To evaluate the effectiveness of our design over LDER in terms of both power consumption and transmission speed, we used the metric figure of the PDP value. Figure 7 depicts the measurement of PDP of two methods for 2-bit data transfers with various wire lengths and data rates of 2.5 MHz to 100 MHz considering the turnaround time of the simulation.

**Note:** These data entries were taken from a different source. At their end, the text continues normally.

(** * matrices-py: shape-checked matrix kernels

    A shallow embedding of [matrices/shapes/abstract.py],
    [matrices/abstract.py] and the default methods of
    [matrices/protocols.py], followed by the properties of [matmap],
    [matcmp], [matmul] and of the comparison and subtraction operators
    built on them. *)

From stdpp Require Import base decidable option list numbers gmap.
From Stdlib Require Import ZArith Lia.

Open Scope Z_scope.
Open Scope nat_scope.

(** ** Shapes ([matrices/shapes/abstract.py]) *)

Module ShapeLike.

(** [ShapeLike.__getitem__] is abstract; a shape is the pair of
    dimensions it answers at keys 0 and 1. *)
Record t := Shape { dim0 : nat; dim1 : nat }.

Definition nrows (self : t) : nat := dim0 self.
Definition ncols (self : t) : nat := dim1 self.

(** [self[0] == other[0] and self[1] == other[1]] *)
Definition __eq__ (self other : t) : bool :=
  (dim0 self =? dim0 other) && (dim1 self =? dim1 other).

(** [ShapeLike] defines no [__ne__]: [u != v] falls back to
    [object.__ne__], which inverts [__eq__]. *)
Definition __ne__ (self other : t) : bool := negb (__eq__ self other).

(** [__iter__] yields [self[0]] then [self[1]]; it is what the tuple
    unpacking [nrows, ncols = shape] consumes. *)
Definition __iter__ (self : t) : nat * nat := (dim0 self, dim1 self).

#[global] Instance eq_dec : EqDecision t.
Proof. solve_decision. Defined.

End ShapeLike.

Abbreviation Shape := ShapeLike.Shape.

(** ** Exceptions and the error monad *)

(** The two [ValueError]s of [abstract.py] differ by their arguments:
    the shape check formats both shapes into its message, the
    inner-dimension check raises the bare class. *)
Inductive exn :=
| ValueError (args : option (ShapeLike.t * ShapeLike.t))
| IndexError
| TypeError.

Definition ShapeMismatch (u v : ShapeLike.t) : exn := ValueError (Some (u, v)).
Definition DegenerateDimension : exn := ValueError None.

Inductive Result (A : Type) :=
| Return (a : A)
| Raise (e : exn).
Arguments Return {A} a.
Arguments Raise {A} e.

#[global] Instance Result_ret : MRet Result := @Return.
#[global] Instance Result_bind : MBind Result :=
  fun A B f m => match m with Return a => f a | Raise e => Raise e end.

(** A method result: a value, or the [NotImplemented] singleton. *)
Inductive Ret (A : Type) :=
| Value (a : A)
| NotImplemented.
Arguments Value {A} a.
Arguments NotImplemented {A}.

(** ** Element operators

    [T] is the type of element objects: Leibniz equality on [T] is
    object identity ([x is y]); the operators the kernels apply to
    elements are those of the element's own class. *)

Class PyEq (T : Type) := py_eq : T → T → bool.
Class PyOrd (T : Type) := { py_lt : T → T → bool; py_gt : T → T → bool }.
Class PyArith (T : Type) := { py_add : T → T → T; py_mul : T → T → T }.

Definition py_is {A : Type} `{EqDecision A} (x y : A) : bool :=
  bool_decide (x = y).

(** ** Lazy sequences

    An iterator is represented by the outcomes of its successive
    [next] calls, up to exhaustion; a consumer stops at the first
    outcome that raises. *)
Abbreviation lazyseq A := (list (Result A)).
(** * vertex-ai-mcp-server: the configuration resolver and the generative call layer

    A shallow embedding of
    - [src/config.ts]: [getAIProvider], [validateConfig], the safety tables;
    - [src/tools/tool_definition.ts]: [getToolsForApi];
    - the two-provider client: [callGenerativeAI];
    - the earlier Vertex-only client: [callVertexAIWithOptionalFunctionCalling];
    followed by the properties of the retry engine, of the response
    inspection and of the configuration checks.

    Conventions.  A JavaScript string is a [string] of 8-bit characters;
    only U+0000..U+007F are in the model, so [toLowerCase] acts on A..Z.
    [process.env] is a finite map from names to values.  Numbers that the
    configuration parses with [parseInt] are [Z]; durations in milliseconds
    are rationals ([Q]); where a backoff delay is computed with jitter, the
    products and the sum are rounded to IEEE doubles as JavaScript rounds
    them ([Double.round]; a magnitude beyond the largest double, which
    JavaScript turns into [Infinity], is outside the model).  Console output is modelled where a function's contract
    is its console output ([validateConfig]); inside the call layer the
    observable events are the provider invocations and the sleeps. *)

From Stdlib Require Import String Ascii List ZArith QArith Qround Qpower Bool Lia Lqa.
From stdpp Require Import base option gmap strings pretty.
From Equations Require Import Equations.
Import ListNotations.

Local Open Scope string_scope.
Local Open Scope Z_scope.

(* ===================================================================== *)
(** ** JavaScript strings *)
(* ===================================================================== *)

Module Js.

(** ['A' <= c <= 'Z'] *)
Definition isUpper (c : ascii) : bool :=
  let n := nat_of_ascii c in (Nat.leb 65 n && Nat.leb n 90)%bool.

Definition lowerChar (c : ascii) : ascii :=
  if isUpper c then ascii_of_nat (nat_of_ascii c + 32) else c.

(** [String.prototype.toLowerCase] *)
Fixpoint toLowerCase (s : string) : string :=
  match s with
  | EmptyString => EmptyString
  | String c s' => String (lowerChar c) (toLowerCase s')
  end.

(** [s.startsWith(p)] *)
Fixpoint startsWith (s p : string) {struct p} : bool :=
  match p, s with
  | EmptyString, _ => true
  | String _ _, EmptyString => false
  | String a p', String b s' => (Ascii.eqb a b && startsWith s' p')%bool
  end.

(** [String.prototype.includes]: some suffix of [s] starts with [sub]. *)
Fixpoint includes (s sub : string) : bool :=
  (startsWith s sub ||
   match s with
   | EmptyString => false
   | String _ s' => includes s' sub
   end)%bool.

(** Truthiness of a value that is a string or [undefined]. *)
Definition truthy (v : option string) : bool :=
  match v with
  | Some (String _ _) => true
  | _ => false
  end.

(** [a || b] on such values. *)
Definition orElse (v : option string) (d : string) : string :=
  match v with
  | Some (String c s) => String c s
  | _ => d
  end.

Fixpoint drop (n : nat) (s : string) : string :=
  match n, s with
  | O, _ => s
  | S n', String _ s' => drop n' s'
  | S _, EmptyString => EmptyString
  end.

End Js.

(* ===================================================================== *)
(** ** JavaScript numbers: rounding to a double *)
(* ===================================================================== *)

Module Double.

(** [2^k] as a rational, for an integer [k] of either sign. *)
Definition pow2 (k : Z) : Q := (2 ^ k)%Q.

(** The integer nearest to [s]; of the two nearest ones, the even one. *)
Definition roundHalfEven (s : Q) : Z :=
  let f := Qfloor s in
  match Qcompare (s - inject_Z f) (1 # 2) with
  | Lt => f
  | Gt => f + 1
  | Eq => if Z.even f then f else f + 1
  end.

(** The exponent of the leading bit of [a > 0]: the [e] with
    [2^e <= a < 2^(e+1)]. *)
Definition exponent (a : Q) : Z :=
  let e := Z.log2 (Qnum a) - Z.log2 (Zpos (Qden a)) in
  if Qle_bool (pow2 e) a then e else e - 1.

(** The exponent of the unit in the last place of the doubles around
    [a > 0]: 52 binary places below the leading bit (a double has 53
    significant bits), and never below [-1074]. *)
Definition ulpExponent (a : Q) : Z := Z.max (exponent a - 52) (-1074).

(** The double nearest to [a > 0], ties going to the even significand. *)
Definition roundPositive (a : Q) : Q :=
  let u := ulpExponent a in
  Qred (inject_Z (roundHalfEven (a / pow2 u)) * pow2 u).

(** The value of an arithmetic result [q] as a double (IEEE 754 binary64,
    round to nearest, ties to even). *)
Definition round (q : Q) : Q :=
  match Qnum q with
  | Z0 => 0
  | Zpos _ => roundPositive q
  | Zneg _ => Qred (- roundPositive (- q))
  end.

End Double.

(* ===================================================================== *)
(** ** src/config.ts *)
(* ===================================================================== *)

Module Config.

(** [type AIProvider = "vertex" | "gemini"] *)
Inductive AIProvider := vertex | gemini.

Definition AIProvider_eqb (a b : AIProvider) : bool :=
  match a, b with
  | vertex, vertex | gemini, gemini => true
  | _, _ => false
  end.

(** The provider as it is interpolated into messages. *)
Definition providerName (p : AIProvider) : string :=
  match p with vertex => "vertex" | gemini => "gemini" end.

(** [process.env] *)
Abbreviation Env := (gmap string string).

(** [process.env.AI_PROVIDER?.toLowerCase() === "gemini" ? "gemini" : "vertex"] *)
Definition getAIProvider (env : Env) : AIProvider :=
  match env !! "AI_PROVIDER" with
  | Some v => if String.eqb (Js.toLowerCase v) "gemini" then gemini else vertex
  | None => vertex
  end.

(** *** A process: console output and [process.exit] *)

Inductive Outcome (A : Type) :=
| Returns (a : A)
| Exits (code : Z).
Arguments Returns {A} a.
Arguments Exits {A} code.

(** A computation takes the lines already written to stderr and gives the
    lines afterwards, with its outcome. *)
Definition Proc (A : Type) : Type := list string -> list string * Outcome A.

#[global] Instance Proc_ret : MRet Proc := fun A a err => (err, Returns a).

#[global] Instance Proc_bind : MBind Proc := fun A B k m err =>
  match m err with
  | (err', Returns a) => k a err'
  | (err', Exits c) => (err', Exits c)
  end.

Definition console_error (line : string) : Proc unit :=
  fun err => ((err ++ [line])%list, Returns tt).

Definition process_exit {A} (code : Z) : Proc A :=
  fun err => (err, Exits code).

Definition when (b : bool) (m : Proc unit) : Proc unit :=
  if b then m else mret tt.

Definition msgNoProject : string :=
  "Error: AI_PROVIDER is 'vertex' but GOOGLE_CLOUD_PROJECT environment variable is not set.".
Definition msgNoApiKey : string :=
  "Error: AI_PROVIDER is 'gemini' but GEMINI_API_KEY environment variable is not set.".

Definition validateConfig (env : Env) : Proc unit :=
  let aiProvider := getAIProvider env in
  when (AIProvider_eqb aiProvider vertex
          && negb (Js.truthy (env !! "GOOGLE_CLOUD_PROJECT")))
       (console_error msgNoProject ;; process_exit 1) ;;
  when (AIProvider_eqb aiProvider gemini
          && negb (Js.truthy (env !! "GEMINI_API_KEY")))
       (console_error msgNoApiKey ;; process_exit 1).

(** *** Safety settings *)

Inductive HarmCategory :=
| HARM_CATEGORY_DANGEROUS_CONTENT
| HARM_CATEGORY_HARASSMENT
| HARM_CATEGORY_HATE_SPEECH
| HARM_CATEGORY_SEXUALLY_EXPLICIT.

Inductive HarmBlockThreshold := BLOCK_NONE.

Record SafetySetting := {
  category : HarmCategory;
  threshold : HarmBlockThreshold }.

Definition vertexSafetySettings : list SafetySetting :=
  [ {| category := HARM_CATEGORY_DANGEROUS_CONTENT; threshold := BLOCK_NONE |};
    {| category := HARM_CATEGORY_HARASSMENT; threshold := BLOCK_NONE |};
    {| category := HARM_CATEGORY_HATE_SPEECH; threshold := BLOCK_NONE |};
    {| category := HARM_CATEGORY_SEXUALLY_EXPLICIT; threshold := BLOCK_NONE |} ].

Definition geminiSafetySettings : list SafetySetting :=
  [ {| category := HARM_CATEGORY_DANGEROUS_CONTENT; threshold := BLOCK_NONE |};
    {| category := HARM_CATEGORY_HARASSMENT; threshold := BLOCK_NONE |};
    {| category := HARM_CATEGORY_HATE_SPEECH; threshold := BLOCK_NONE |};
    {| category := HARM_CATEGORY_SEXUALLY_EXPLICIT; threshold := BLOCK_NONE |} ].

(** The object returned by [getAIConfig]. *)
Record AIConfig := {
  provider : AIProvider;
  modelId : string;
  temperature : Q;
  useStreaming : bool;
  maxOutputTokens : Z;
  maxRetries : Z;
  retryDelayMs : Z;
  gcpProjectId : option string;
  gcpLocation : string;
  geminiApiKey : option string }.

End Config.

(* ===================================================================== *)
(** ** src/tools/tool_definition.ts *)
(* ===================================================================== *)

Module ToolDefinition.

Record GoogleSearchRetrieval := { disableAttribution : option bool }.

(** A [Tool] object of the SDK: each key is present or absent. *)
Record Tool := {
  functionDeclarations : option (list string);
  googleSearchRetrieval : option GoogleSearchRetrieval;
  googleSearch : option unit }.

(** [{ googleSearch: {} }] *)
Definition googleSearchTool : Tool :=
  {| functionDeclarations := None;
     googleSearchRetrieval := None;
     googleSearch := Some tt |}.

(** [return useWebSearch ? [{ googleSearch: {} }] : undefined] *)
Definition getToolsForApi (enableFunctionCalling useWebSearch : bool)
  : option (list Tool) :=
  if useWebSearch then Some [googleSearchTool] else None.

End ToolDefinition.

(* ===================================================================== *)
(** ** The provider SDKs, at their interface *)
(* ===================================================================== *)

Module Sdk.

(** A thrown [Error] object. *)
Record JsError := {
  name : string;
  message : string;
  status : option string }.

(** [new Error(msg)] *)
Definition newError (msg : string) : JsError :=
  {| name := "Error"; message := msg; status := None |}.

(** [String(error)], that is [Error.prototype.toString]. *)
Definition errorToString (e : JsError) : string :=
  match name e, message e with
  | EmptyString, m => m
  | n, EmptyString => n
  | n, m => n ++ ": " ++ m
  end.

(** How an evaluation completes: with a value, or by throwing. *)
Inductive Completion (A : Type) :=
| Normal (a : A)
| Throw (e : JsError).
Arguments Normal {A} a.
Arguments Throw {A} e.

Record Part := { text : option string }.

Record Content := {
  role : string;
  parts : option (list Part) }.

Record SafetyRating := {
  ratingCategory : string;
  probability : string }.

Record Candidate := {
  content : option Content;
  finishReason : option string;
  safetyRatings : option (list SafetyRating) }.

Record PromptFeedback := { blockReason : option string }.

(** A response, or a chunk of a stream.  [textAccessor] is what the
    [text()] helper of @google/generative-ai does on this response; the
    Vertex SDK has no such helper and the Vertex paths never read it. *)
Record GenerateContentResponse := {
  candidates : option (list Candidate);
  promptFeedback : option PromptFeedback;
  textAccessor : Completion string }.

Record GenerateContentResult := {
  response : option GenerateContentResponse }.

(** [stream] yields [chunks] and then completes, or throws [streamFailure];
    [aggregated] is what awaiting [streamResult.response] gives. *)
Record GenerateContentStreamResult := {
  chunks : list GenerateContentResponse;
  streamFailure : option JsError;
  aggregated : Completion (option GenerateContentResponse) }.

(** A model instance.  What the provider answers may change from one
    invocation to the next: the answers are indexed by the attempt that
    makes the invocation (each attempt makes one). *)
Record GenerativeModel := {
  generateContent : Z -> Completion GenerateContentResult;
  generateContentStream : Z -> Completion GenerateContentStreamResult }.

(** [VertexAI]: the default entry point and the preview one. *)
Record VertexAI := {
  getGenerativeModel : string -> GenerativeModel;
  preview_getGenerativeModel : string -> GenerativeModel }.

(** [GoogleGenerativeAI] *)
Record GoogleGenerativeAI := {
  genai_getGenerativeModel : string -> GenerativeModel }.

(** [ErrorCode] of the MCP SDK, as far as the client uses it. *)
Inductive ErrorCode := InternalError.

(** [new McpError(code, message)] *)
Record McpError := {
  mcpCode : ErrorCode;
  mcpMessage : string }.

(** [r?.candidates?.[0]] *)
Definition firstCandidate (r : option GenerateContentResponse) : option Candidate :=
  match r with
  | Some r' => match candidates r' with Some (c :: _) => Some c | _ => None end
  | None => None
  end.

(** [c?.content?.parts?.[0]?.text] *)
Definition firstPartText (c : option Candidate) : option string :=
  match c with
  | Some c' =>
      match content c' with
      | Some ct => match parts ct with Some (p :: _) => text p | _ => None end
      | None => None
      end
  | None => None
  end.

(** [r?.promptFeedback?.blockReason] *)
Definition blockReasonOf (r : option GenerateContentResponse) : option string :=
  match r with
  | Some r' => match promptFeedback r' with Some f => blockReason f | None => None end
  | None => None
  end.

(** [r?.candidates?.[0]?.finishReason] *)
Definition finishReasonOf (r : option GenerateContentResponse) : option string :=
  match firstCandidate r with
  | Some c => finishReason c
  | None => None
  end.

End Sdk.

(* ===================================================================== *)
(** ** The regular expressions of the error reports *)
(* ===================================================================== *)

Module Re.

(** [\s], within U+0000..U+007F: TAB, LF, VT, FF, CR, SPACE. *)
Definition isSpace (c : ascii) : bool :=
  let n := nat_of_ascii c in
  (Nat.leb 9 n && Nat.leb n 13 || Nat.eqb n 32)%bool.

We used two patterns composed of 1,000 randomly generated 1's and 0's and assigned each pattern to <code>data\_in[0</code> bit] and <code>data\_in[1</code> bit] in Fig. 2. Finally, we simulated our circuits using five sets of newly generated patterns and obtained the average results. The ternary case consumes more PDP value with a lower data rate and shorter wire length, but is superior to LEDR over a wire length of 3 mm and data rate of 62.5 MHz. The longer the wire becomes, the more the PDP value is affected by the wire itself compared to the encoder and the decoder circuit. Therefore, the proposed method, which uses half the amount of wires, can save more PDP value than LEDR with a relatively longer wire. In the simulation, the maximum ratio of the PDP value reduction of the proposed ternary circuits to the LEDR is 39.5% at a wire length of 10 mm and data rate of 100 MHz.

#### IV. Conclusion

We suggested a 2-phase DI protocol for asynchronous global signaling based on ternary encodings and implemented it using current-mode multiple-valued logics. The protocol can reduce the number of wires by half in comparison with a conventional 2-phase DI protocol such as LEDR. With the simulation using 0.25  $\mu$ m CMOS technology, the results indicated that both the latency and power-delay product value of the suggested protocol were lower than those of LEDR over a wire length of 3 mm and data rate of 62.5 MHz.

## References

- [1] D. Sylverster and K. Keutzer, "A Global Wiring Paradigm for Deep Submicron Design," *IEEE Trans. CAD Integr. Circuits Syst.*, vol. 19, no. 2, Feb. 2000, pp. 242-252.
- [2] International Technology Roadmap for Semiconductors, Semiconductor Industry Association, 2009.
- [3] J. Sparsø and S.B. Furber, *Principles of Asynchronous Circuit Design: A System Perspective*, Kluwer Academic Publishers, 2001.
- [4] W.F. McLaughlin, A. Mitra, and S.M. Nowick, "Asynchronous Protocol Converters for Two-Phase Delay-Insensitive Global Communication," *IEEE Trans. VLSI Syst.*, vol. 17, no. 7, July 2009, pp. 923-928.
- [5] M.E. Dean, T.E. Williams, and D.L. Dill, "Efficient Self-Timing with Level-Encoded 2-Phase Dual-Rail (LEDR)," Adv. Research VLSI, UC Santa Cruz, 1991, pp. 55-70.
- [6] J.S. Lee, "On-Chip Bus Serialization Method for Low-Power Communications," ETRI J., vol. 32, no. 4, Aug. 2010, pp. 540-547.
- [7] M.H. Oh and D.S. Har, "Low Delay-Power Product Current-Mode Multiple Valued Logic for Delay-Insensitive Data Transfer Mechanism," *IEICE Trans. Fundamentals*, vol. E88-A, no. 5, May 2005, pp. 1379-1383.